Health Data Reuse: Why Is It Important for Lithuania?
In the healthcare sector, vast amounts of information are accumulated every day: these are data on visits to healthcare institutions, reimbursable medicines, tests and their results, diagnoses, and procedures. The primary purpose of collecting such data is to ensure patient care so that treatment is appropriate, timely, and continuous. At the same time, these data represent significant opportunities and benefits for society: the reuse of health data makes it possible to base decisions on facts rather than intuition.
The reuse (secondary use) of health data is important in three key aspects, as it helps to:
- improve the quality of healthcare services,
- promote innovation,
- strengthen evidence-based policymaking.
From Data to Better Decisions
When discussing the strengthening of the healthcare system, the following goals are often mentioned: reducing avoidable mortality, improving prevention, shortening waiting times, and ensuring the quality of services across regions. However, achieving all of these goals requires an accurate “map” of the current situation.

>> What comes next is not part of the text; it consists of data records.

(* ===== verification/TaskSafety.v ===== *)
(** What a task may do, whatever its environment answers: a monitor of the calls of
    [runTask] and [resumeTask], and the proofs that they follow it. *)
From S2P Require Import Prelude JsMap Json JsStr JsonText Protocol WorkspaceProtocol ExecutionBinding ExecutionBindingLaws WorkspaceTask Program TaskRuntime.

#[export] Instance WorkspaceFileChange_eq_dec : EqDecision WorkspaceFileChange.
Proof. solve_decision. Defined.

#[export] Instance WorkspaceChangeSet_eq_dec : EqDecision WorkspaceChangeSet.
Proof. solve_decision. Defined.

#[export] Instance WorkspaceIsolationLease_eq_dec : EqDecision WorkspaceIsolationLease.
Proof. solve_decision. Defined.

(** How far the store has confirmed the run. *)
Inductive task_stage :=
| StageUnclaimed | StageClaimed | StageActive | StageCollecting | StageProposed | StageReleasing
| StageReleased.

#[export] Instance task_stage_eq_dec : EqDecision task_stage.
Proof. solve_decision. Defined.

Inductive scope_state := ScopeNone | ScopeOpen (binding : app_json) | ScopeClosed.

(** What the environment has told: the claim that was granted, the last snapshot of the run,
    and the last binding that was resolved. *)
Record task_facts := {
  fa_claim : option (WorkspaceTaskRunIdentityRequest * WorkspaceTaskRunSnapshot);
  fa_seen : option WorkspaceTaskRunSnapshot;
  fa_resolved : option app_json;
}.

(** [tm_lost]: a call that changes the run has thrown; [tm_renewing]: nothing before the
    renewal is started; [tm_lease]: the lease that was prepared; [tm_release]: whether its
    release succeeded, once it was tried; [tm_handler]: the handler was called, with its
    result if it returned; [tm_proven]: since the scope was closed, no process is left;
    [tm_outcome]: what the store was told of the execution; [tm_changes]: what the worktree
    held; [tm_attention]: attention was asked for. *)
Record task_monitor := {
  tm_facts : task_facts;
  tm_stage : task_stage;
  tm_lost : bool;
  tm_renewing : option bool;
  tm_lease : option WorkspaceIsolationLease;
  tm_release : option bool;
  tm_scope : scope_state;
  tm_listening : bool;
  tm_handler : option (option WorkspaceTaskHandlerResult);
  tm_proven : bool;
  tm_outcome : option WorkspaceTaskExecutionOutcome;
  tm_changes : option WorkspaceChangeSet;
  tm_attention : bool;
}.

Definition task_facts_start : task_facts :=
  {| fa_claim := None; fa_seen := None; fa_resolved := None |}.

Definition task_monitor_start : task_monitor := {|
  tm_facts := task_facts_start; tm_stage := StageUnclaimed; tm_lost := false; tm_renewing := None;
  tm_lease := None; tm_release := None; tm_scope := ScopeNone; tm_listening := false;
  tm_handler := None; tm_proven := false; tm_outcome := None; tm_changes := None;
  tm_attention := false |}.

Section monitor.
Context (number_text : jsnum → jstr) (localeCompare : jstr → jstr → Z) (sha256 : jstr → jstr).

(** The binding passes for the one that was resolved. *)
Definition resolved_binding (m : task_monitor) (binding : app_json) : bool :=
  match fa_resolved (tm_facts m) with
  | Some resolved => is_ok (assertExecutionEnvironmentBindingEqual number_text localeCompare sha256
      binding resolved [])
  | None => false
  end.

Definition claim_binding (m : task_monitor) : bool :=
  match fa_claim (tm_facts m) with
  | Some (_, snapshot) => resolved_binding m (wr_executionEnvironment (ws_run snapshot))
  | None => false
  end.

(** The call is made under the claim. *)
Definition owned (m : task_monitor) (identity : WorkspaceTaskRunIdentityRequest) : bool :=
  match fa_claim (tm_facts m) with
  | Some (claimed, _) => bool_decide (identity = claimed)
  | None => false
  end.

Definition running (m : task_monitor) : bool := bool_decide (tm_renewing m = Some true).

(** A call that moves the run on from [stage]. *)
Definition moves (m : task_monitor) (identity : WorkspaceTaskRunIdentityRequest)
    (stage : task_stage) : bool :=
  owned m identity && bool_decide (tm_stage m = stage) && negb (tm_lost m) && running m.

Definition no_scope (m : task_monitor) : bool :=
  match tm_scope m with ScopeOpen _ => false | _ => true end.

Definition scope_closed (m : task_monitor) : bool :=
  match tm_scope m with ScopeClosed => true | _ => false end.

Definition leased (m : task_monitor) (p : WorkspaceIsolationLease → bool) : bool :=
  match tm_lease m with Some lease => p lease | None => false end.

(** The outcome of the run agrees with that of the execution. *)
Definition outcome_fits (execution : WorkspaceTaskExecutionOutcome) (outcome : WorkspaceTaskRunOutcome)
    : bool :=
  match execution, outcome with
  | ExecutionCompleted, (OutcomeReadOnlyCompleted | OutcomeNoChanges)
  | ExecutionFailed, OutcomeExecutionFailed | ExecutionCancelled, OutcomeCancelled => true
  | _, _ => false
  end.

Definition collection_fits (m : task_monitor) (request : FinalizeWorkspaceTaskCollectionRequest) : bool :=
  match request, tm_outcome m with
  | FinalizeProposed changeSet _ _ metadata, Some execution =>
      bool_decide (tm_changes m = Some changeSet) &&
      eqb (bool_decide (metadata = None)) (bool_decide (execution = ExecutionCompleted))
  | FinalizeUnchanged outcome, Some execution =>
      bool_decide (tm_changes m = None) && outcome_fits execution outcome
  | _, None => false
  end.

Definition handler_returned (m : task_monitor) : bool :=
  match tm_handler m with Some (Some _) => true | _ => false end.

Definition allowed (m : task_monitor) {R} (c : task_call R) : bool :=
  match c with
  | GetWorkspaceTaskRun _ | GetResource _ | GetWorkspaceChangeSet _ | GetWorkspaceChangeProposal _
  | ResolveBinding _ | RandomUUID | RandomToken | RequestAborted => true
  | BeginWorkspaceTaskRun _ | ClaimWorkspaceTaskContinuation _ =>
      bool_decide (tm_stage m = StageUnclaimed) && negb (tm_lost m)
  | StartRenewal =>
      bool_decide (tm_stage m = StageClaimed) && bool_decide (tm_renewing m = None) && claim_binding m
  | AssertHealthy => running m
  | StopRenewal => running m && no_scope m && negb (tm_listening m)
  | PrepareIsolation _ _ =>
      bool_decide (tm_stage m = StageClaimed) && running m && bool_decide (tm_lease m = None)
  | MarkWorkspaceTaskActive identity prepared =>
      moves m identity StageClaimed && leased m (fun lease =>
        match prepared with
        | None => true
        | Some prepared => bool_decide (Some (pi_baseRevision prepared) = il_baseRevision lease) &&
            bool_decide (Some (pi_runtimeRef prepared) = il_branchName lease)
        end)
  | BindScope request =>
      bool_decide (tm_stage m = StageActive) && negb (tm_lost m) && running m &&
      match tm_scope m with ScopeNone => true | _ => false end &&
      leased m (fun lease =>
        bool_decide (bs_fileSystemRoots request = [(js "workspace", il_rootDir lease)]))
  | CloseScope => negb (no_scope m)
  | CombineSignals => negb (no_scope m) && negb (tm_listening m)
  | DisposeSignals => no_scope m && tm_listening m
  | SignalAborted => tm_listening m
  | RunHandler _ context =>
      bool_decide (tm_stage m = StageActive) && negb (tm_lost m) && running m && tm_listening m &&
      bool_decide (tm_handler m = None) && claim_binding m &&
      match tm_scope m with
      | ScopeOpen binding => bool_decide (cx_binding context = binding) && resolved_binding m binding
      | _ => false
      end &&
      leased m (fun lease => bool_decide (cx_rootDir context = il_rootDir lease))
  | AssertCleanupProven => match tm_scope m with ScopeNone => false | _ => true end
  | IngestProviderOutput _ => handler_returned m && running m
  | BeginWorkspaceTaskCollection identity request =>
      moves m identity StageActive &&
      implb (bool_decide (bc_executionOutcome request = ExecutionCompleted)) (handler_returned m)
  | CollectWorktree lease _ =>
      bool_decide (tm_stage m = StageCollecting) && negb (tm_lost m) && running m &&
      scope_closed m && tm_proven m && bool_decide (tm_lease m = Some lease)
  | FinalizeWorkspaceTaskCollection identity request =>
      moves m identity StageCollecting && scope_closed m && tm_proven m && collection_fits m request
  | BeginWorkspaceTaskRelease identity => moves m identity StageProposed
  | ReleaseIsolation _ lease =>
      bool_decide (tm_lease m = Some lease) && bool_decide (tm_release m = None) && running m &&
      (bool_decide (tm_stage m = StageReleasing) && negb (tm_lost m) && negb (tm_attention m) ||
       bool_decide (tm_stage m = StageActive) && bool_decide (tm_handler m = None) &&
       no_scope m && tm_attention m)
  | FinalizeWorkspaceTaskRelease identity =>
      moves m identity StageReleasing && bool_decide (tm_release m = Some true)
  | MarkWorkspaceTaskAttention identity _ =>
      owned m identity && running m && negb (tm_attention m) &&
      bool_decide (tm_release m = None) && no_scope m
  | ClaimWorkspaceTaskRecovery _ | ListWorkspaceTaskRuns _ | ReleaseDurableIsolation _ _
  | EnqueueTaskJob _ | CallGetHandler _ | Now => false
  end.

(** ** What a call changes *)

Definition set_facts facts m : task_monitor := {|
  tm_facts := facts; tm_stage := tm_stage m; tm_lost := tm_lost m; tm_renewing := tm_renewing m;
  tm_lease := tm_lease m; tm_release := tm_release m; tm_scope := tm_scope m;
  tm_listening := tm_listening m; tm_handler := tm_handler m; tm_proven := tm_proven m;
  tm_outcome := tm_outcome m; tm_changes := tm_changes m; tm_attention := tm_attention m |}.
Definition set_stage stage m : task_monitor := {|
  tm_facts := tm_facts m; tm_stage := stage; tm_lost := tm_lost m; tm_renewing := tm_renewing m;
  tm_lease := tm_lease m; tm_release := tm_release m; tm_scope := tm_scope m;
  tm_listening := tm_listening m; tm_handler := tm_handler m; tm_proven := tm_proven m;
  tm_outcome := tm_outcome m; tm_changes := tm_changes m; tm_attention := tm_attention m |}.
Definition set_lost m : task_monitor := {|
  tm_facts := tm_facts m; tm_stage := tm_stage m; tm_lost := true; tm_renewing := tm_renewing m;
  tm_lease := tm_lease m; tm_release := tm_release m; tm_scope := tm_scope m;
  tm_listening := tm_listening m; tm_handler := tm_handler m; tm_proven := tm_proven m;
  tm_outcome := tm_outcome m; tm_changes := tm_changes m; tm_attention := tm_attention m |}.
Definition set_renewing b m : task_monitor := {|
  tm_facts := tm_facts m; tm_stage := tm_stage m; tm_lost := tm_lost m; tm_renewing := Some b;
  tm_lease := tm_lease m; tm_release := tm_release m; tm_scope := tm_scope m;
  tm_listening := tm_listening m; tm_handler := tm_handler m; tm_proven := tm_proven m;
  tm_outcome := tm_outcome m; tm_changes := tm_changes m; tm_attention := tm_attention m |}.
Definition set_lease lease m : task_monitor := {|
  tm_facts := tm_facts m; tm_stage := tm_stage m; tm_lost := tm_lost m;
  tm_renewing := tm_renewing m; tm_lease := Some lease; tm_release := tm_release m;
  tm_scope := tm_scope m; tm_listening := tm_listening m; tm_handler := tm_handler m;
  tm_proven := tm_proven m; tm_outcome := tm_outcome m; tm_changes := tm_changes m;
  tm_attention := tm_attention m |}.
Definition set_release ok m : task_monitor := {|
  tm_facts := tm_facts m; tm_stage := tm_stage m; tm_lost := tm_lost m;
  tm_renewing := tm_renewing m; tm_lease := tm_lease m; tm_release := Some ok;
  tm_scope := tm_scope m; tm_listening := tm_listening m; tm_handler := tm_handler m;
  tm_proven := tm_proven m; tm_outcome := tm_outcome m; tm_changes := tm_changes m;
  tm_attention := tm_attention m |}.
Definition set_open binding m : task_monitor := {|
  tm_facts := tm_facts m; tm_stage := tm_stage m; tm_lost := tm_lost m;
  tm_renewing := tm_renewing m; tm_lease := tm_lease m; tm_release := tm_release m;
  tm_scope := ScopeOpen binding; tm_listening := tm_listening m; tm_handler := tm_handler m;
  tm_proven := tm_proven m; tm_outcome := tm_outcome m; tm_changes := tm_changes m;
  tm_attention := tm_attention m |}.
Definition set_closed m : task_monitor := {|
  tm_facts := tm_facts m; tm_stage := tm_stage m; tm_lost := tm_lost m;
  tm_renewing := tm_renewing m; tm_lease := tm_lease m; tm_release := tm_release m;
  tm_scope := ScopeClosed; tm_listening := tm_listening m; tm_handler := tm_handler m;
  tm_proven := false; tm_outcome := tm_outcome m; tm_changes := tm_changes m;
  tm_attention := tm_attention m |}.
Definition set_listening b m : task_monitor := {|
  tm_facts := tm_facts m; tm_stage := tm_stage m; tm_lost := tm_lost m;
  tm_renewing := tm_renewing m; tm_lease := tm_lease m; tm_release := tm_release m;
  tm_scope := tm_scope m; tm_listening := b; tm_handler := tm_handler m;
  tm_proven := tm_proven m; tm_outcome := tm_outcome m; tm_changes := tm_changes m;
  tm_attention := tm_attention m |}.
Definition set_handler returned m : task_monitor := {|
  tm_facts := tm_facts m; tm_stage := tm_stage m; tm_lost := tm_lost m;
  tm_renewing := tm_renewing m; tm_lease := tm_lease m; tm_release := tm_release m;
  tm_scope := tm_scope m; tm_listening := tm_listening m; tm_handler := Some returned;
  tm_proven := tm_proven m; tm_outcome := tm_outcome m; tm_changes := tm_changes m;
  tm_attention := tm_attention m |}.
Definition set_proven m : task_monitor := {|
  tm_facts := tm_facts m; tm_stage := tm_stage m; tm_lost := tm_lost m;
  tm_renewing := tm_renewing m; tm_lease := tm_lease m; tm_release := tm_release m;
  tm_scope := tm_scope m; tm_listening := tm_listening m; tm_handler := tm_handler m;
  tm_proven := tm_proven m || scope_closed m; tm_outcome := tm_outcome m;
  tm_changes := tm_changes m; tm_attention := tm_attention m |}.
Definition set_collecting outcome m : task_monitor := {|
  tm_facts := tm_facts m; tm_stage := StageCollecting; tm_lost := tm_lost m;
  tm_renewing := tm_renewing m; tm_lease := tm_lease m; tm_release := tm_release m;
  tm_scope := tm_scope m; tm_listening := tm_listening m; tm_handler := tm_handler m;
  tm_proven := tm_proven m; tm_outcome := Some outcome; tm_changes := tm_changes m;
  tm_attention := tm_attention m |}.
Definition set_changes changeSet m : task_monitor := {|
  tm_facts := tm_facts m; tm_stage := tm_stage m; tm_lost := tm_lost m;
  tm_renewing := tm_renewing m; tm_lease := tm_lease m; tm_release := tm_release m;
  tm_scope := tm_scope m; tm_listening := tm_listening m; tm_handler := tm_handler m;
  tm_proven := tm_proven m; tm_outcome := tm_outcome m; tm_changes := Some changeSet;
  tm_attention := tm_attention m |}.
Definition set_attention m : task_monitor := {|
  tm_facts := tm_facts m; tm_stage := tm_stage m; tm_lost := tm_lost m;
  tm_renewing := tm_renewing m; tm_lease := tm_lease m; tm_release := tm_release m;
  tm_scope := tm_scope m; tm_listening := tm_listening m; tm_handler := tm_handler m;
  tm_proven := tm_proven m; tm_outcome := tm_outcome m; tm_changes := tm_changes m;
  tm_attention := true |}.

Health data reuse makes it possible to see:
- how the prevalence of certain diseases and treatment practices are changing,
- which services actually reach patients,
- how outcomes differ across institutions or regions.
Such data not only provide a basis for analysis but also encourage concrete action: improving the organization of services, planning resources, and assessing the effectiveness of programs.

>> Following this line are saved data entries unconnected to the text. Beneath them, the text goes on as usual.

Lemma recover_failed_wp snapshot error m :
  rv_identity m = Some identity → rv_renewing m = Some true →
  twp (recover_failed identity snapshot error)
    (fun r m' => ∃ receipt, r = Ok receipt ∧ recovered r m') m.
Proof.
  intros Hi Hr. unfold recover_failed. wp_rule. eapply wp_mono; [|by apply mark_attention_wp].
  intros [receipt|e] m' [Hm Ha]; [by eexists|]. wp_rule. eexists. split; [done|].
  destruct Hm as (Hi' & Hr' & _). split; [done|]. split; [done|]. split; [by right|]. by left.
Qed.
End claimed.

Lemma recoverWorkspaceTask_wp runId :
  twp (recoverWorkspaceTask number_text localeCompare sha256 not_iterable this runId) recovery_post
    recovery_start.
Proof.
  change recovery_start with (looking None None). unfold recoverWorkspaceTask, throw_if, throw.
  assert (∀ e seen resolved, recovery_post (Throw e) (looking seen resolved)) as Hthrow
    by (intros; by apply not_claimed_post).
  wp_rule. wp_rule; [|apply Hthrow]. wp_rule. apply recovery_call_wp; [done|].
  intros [[current|]|e] _; [|wp_rule; apply Hthrow|apply Hthrow].
  wp_rule. wp_rule. destruct (assertTaskRuntimeIdentity _ _ _ _ _); [|apply Hthrow].
  change (rv_advance _ _ _) with (looking (Some current) None).
  destruct (is_over (ws_run current)); [by apply recovered_replay|]. wp_rule.
  eapply wp_mono; [|apply executionBindingError_wp]. intros r m (initial & -> & Hm).
  assert (∃ resolved, m = looking (Some current) resolved) as [resolved ->].
  { destruct initial; [destruct Hm as [->|[? ->]]|destruct Hm as (? & -> & _)]; by eexists. }
  clear Hm. wp_rule. apply fresh_identity_wp; [apply recovery_reads|done|done|].
  intros identity _. wp_rule. apply recovery_call_wp; [done|]. intros [claim|e] _; [|apply Hthrow].
  unfold rv_advance. cbn [cr_identity].
  destruct (bool_decide (wc_status claim = TaskAlreadyTerminal)) eqn:Hterminal.
  { apply bool_decide_eq_true in Hterminal. rewrite decide_False by congruence.
    by apply recovered_replay. }
  clear Hterminal. destruct (decide (wc_status claim = TaskClaimed)) as [Hst|Hst];
    [rewrite bool_decide_false by naive_solver|rewrite bool_decide_true by done].
  2: { wp_rule. apply not_claimed_post; [done|]. by left. }
  wp_rule. wp_rule. destruct (assertTaskRuntimeIdentity _ _ _ _ _) as [u|e] eqn:Hi.
  2: { by apply not_claimed_post. }
  wp_rule. apply recovery_call_wp; [by solve_permitted; rewrite Hi|]. intros r ->. wp_rule. wp_rule.
  assert (∀ r m, recovered identity r m → is_ok r = true →
    twp (await StopRenewal) (fun u m => match u with
      | Ok _ => recovery_post r m | Throw e => recovery_post (Throw e) m end) m) as Hstop.
  { intros r m (Hid & Hr & Hm) Hok. apply recovery_call_wp; [by simpl; unfold rv_running; rewrite Hr|].
    intros u' ->. split; [done|]. destruct r as [receipt|e]; [|done]. destruct Hm as [He Hm].
    by split. }
  eapply wp_mono; [|apply (recover_claimed_run_wp identity initial (wc_snapshot claim))].
  intros [receipt|e] m Hm; [by apply Hstop|]. destruct Hm as (Hid & Hr & _).
  eapply wp_mono; [|by apply recover_failed_wp]. intros r m' (receipt & -> & Hm). by apply Hstop.
Qed.
End recovery_proofs.

(** (C31) Whatever the store and the isolation do, a recovery touches a run only under a claim of
    its own and only if the run belongs to this runtime's root and capability.  It releases an
    isolation only of a run that was proposed or being released, and only if the environment
    resolves to the binding that the run was admitted with; it records the release only after
    it succeeded; and of any other run it asks for attention.  It throws only before the renewal
    of its claim's lease has started, the check of the claimed run's identity included; a
    recovery whose renewal has started returns a receipt, with the renewal stopped and the run
    released or attention asked for.  A receipt that does not say failed is the record of the
    store. *)
Theorem recoverTask_safe number_text localeCompare sha256 not_iterable this strategy_of runId t r :
  trace (recoverWorkspaceTask number_text localeCompare sha256 not_iterable this runId) t r →
  Forall (possible strategy_of) t →
  ∃ m, judge (recovery_step number_text localeCompare sha256 not_iterable this) recovery_start t =
      Some m ∧ recovery_post r m.
Proof. intros Ht Hp. eapply wp_trace; [apply recoverWorkspaceTask_wp|done|done]. Qed.

(** * Examples *)

(** A store with one run, whose state it keeps. *)
Definition sample_recovery_env R (c : task_call R) : stM WorkspaceTaskRunState task_thrown R := fun s =>
  match c in task_call R return WorkspaceTaskRunState * result task_thrown R with
  | GetWorkspaceTaskRun _ => (s, Ok (Some (sample_snapshot s)))
  | ClaimWorkspaceTaskRecovery _ => (s, Ok {| wc_status := TaskClaimed; wc_snapshot := sample_snapshot s |})
  | ListWorkspaceTaskRuns request => (s, Ok (if decide (lr_state request = Some s)
      then [sample_snapshot s] else []))
  | ResolveBinding _ => (s, Ok sample_document)
  | RandomUUID => (s, Ok (js "1"))
  | RandomToken => (s, Ok (js "token"))
  | SignalAborted | RequestAborted => (s, Ok false)
  | StartRenewal | StopRenewal | AssertHealthy | ReleaseDurableIsolation _ _ | CombineSignals
  | DisposeSignals => (s, Ok tt)
  | BeginWorkspaceTaskRelease _ => (TaskReleasing, Ok (sample_snapshot TaskReleasing))
  | FinalizeWorkspaceTaskRelease _ => (TaskReleased, Ok (sample_snapshot TaskReleased))
  | MarkWorkspaceTaskAttention _ _ => (TaskAttention, Ok (sample_snapshot TaskAttention))
  | Now => (s, Ok 5%Z)
  | _ => (s, Throw (task_error (js "unavailable")))
  end.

Science, Innovation, and Decision-Makers – the Same Starting Line
It is important to note that data reuse is not merely an academic interest. It is a principle underpinning the functioning of the entire ecosystem, whereby researchers, innovators, and public institutions are enabled to develop solutions that deliver benefits to society.
Permits issued to the State Data Agency (Statistics Lithuania) to use health data open the way for research covering a wide range of topics: from evaluating the effectiveness of programmes to the analysis of rare diseases. In I quarter 2025 alone, 9 new permits were issued, 7 previously issued permits were amended, and under 6 permits part of the data has already been provided to users.
Among the most significant projects is EuroHeart, an international initiative dedicated to the analysis of myocardial infarction data and the monitoring of quality indicators. The project enables Lithuanian hospitals to operate according to harmonised data standards and to participate in analyses conducted at the European level.
Data have also been used in other studies and surveys: the effectiveness of the cervical cancer prevention programme was assessed, trends in paediatric medicine use, as well as cardiovascular risk factors, treatment practices for inflammatory bowel diseases, and other topics of relevance to society were analysed.
Intensive work continued in II quarter 2025 as well: 4 new permits were issued and 5 previously issued permits were amended, and data were provided to both national and international research teams.
When Data Become a Quality Monitoring Tool
The reuse of health data is important not only for research, but also for consistent and transparent monitoring of quality of the healthcare system.
The Health Data Team of the State Data Agency, together with its partners, is developing solutions for calculating and visualising healthcare service quality indicators. One such solution is the National Health Insurance Fund’s indicator dashboard, which enables indicators to be calculated and presented within the data lake environment.
In addition, a human papillomavirus (HPV) vaccination dashboard has been developed, helping to monitor trends in vaccination against HPV. This is relevant both for health policy makers and for public health professionals.
Equally important is the work on calculating, validating, and visualising indicators for medical clusters (in the areas of stroke, myocardial infarction, oncology, and severe trauma), which allows for the systematic assessment of service quality.
User Convenience: From Permits to the Catalogue
For the health data reuse to be applied in practice, not only a legal framework is important but also user-friendly practical tools. It is essential to clearly understand which data can be accessed, under what conditions, and how to obtain them. In II quarter 2025, the Health Data Catalogue became available to users: a centralised location where information on available health data sets, their structure, and access conditions can be found. The catalogue is one of the completed outputs of the team’s work aimed at improving the user experience.
In parallel, the data “lake” designed for analysis is also being expanded: new sources are being systematically integrated, including data from Vilnius University Hospital Santaros Clinics, LSMU Kaunas Clinics, and the National Centre of Pathology.
Data Creating Value for Society
The value of data reuse is best demonstrated through concrete results. For example, the statistical survey on pharmaceutical product sales made it possible to calculate household expenditure in pharmacies in greater detail, distinguishing between purchases of prescription medicines, over-the-counter medicines, and other products sold in pharmacies.
However, the greatest value often lies where data help to make decisions affecting people’s health, as well as the accessibility and effectiveness of treatment.
This is precisely why the reuse of health data is not an “additional function” but an integral part of a modern healthcare system: one in which decisions on prevention, treatment, and financing are based on the real performance of the system.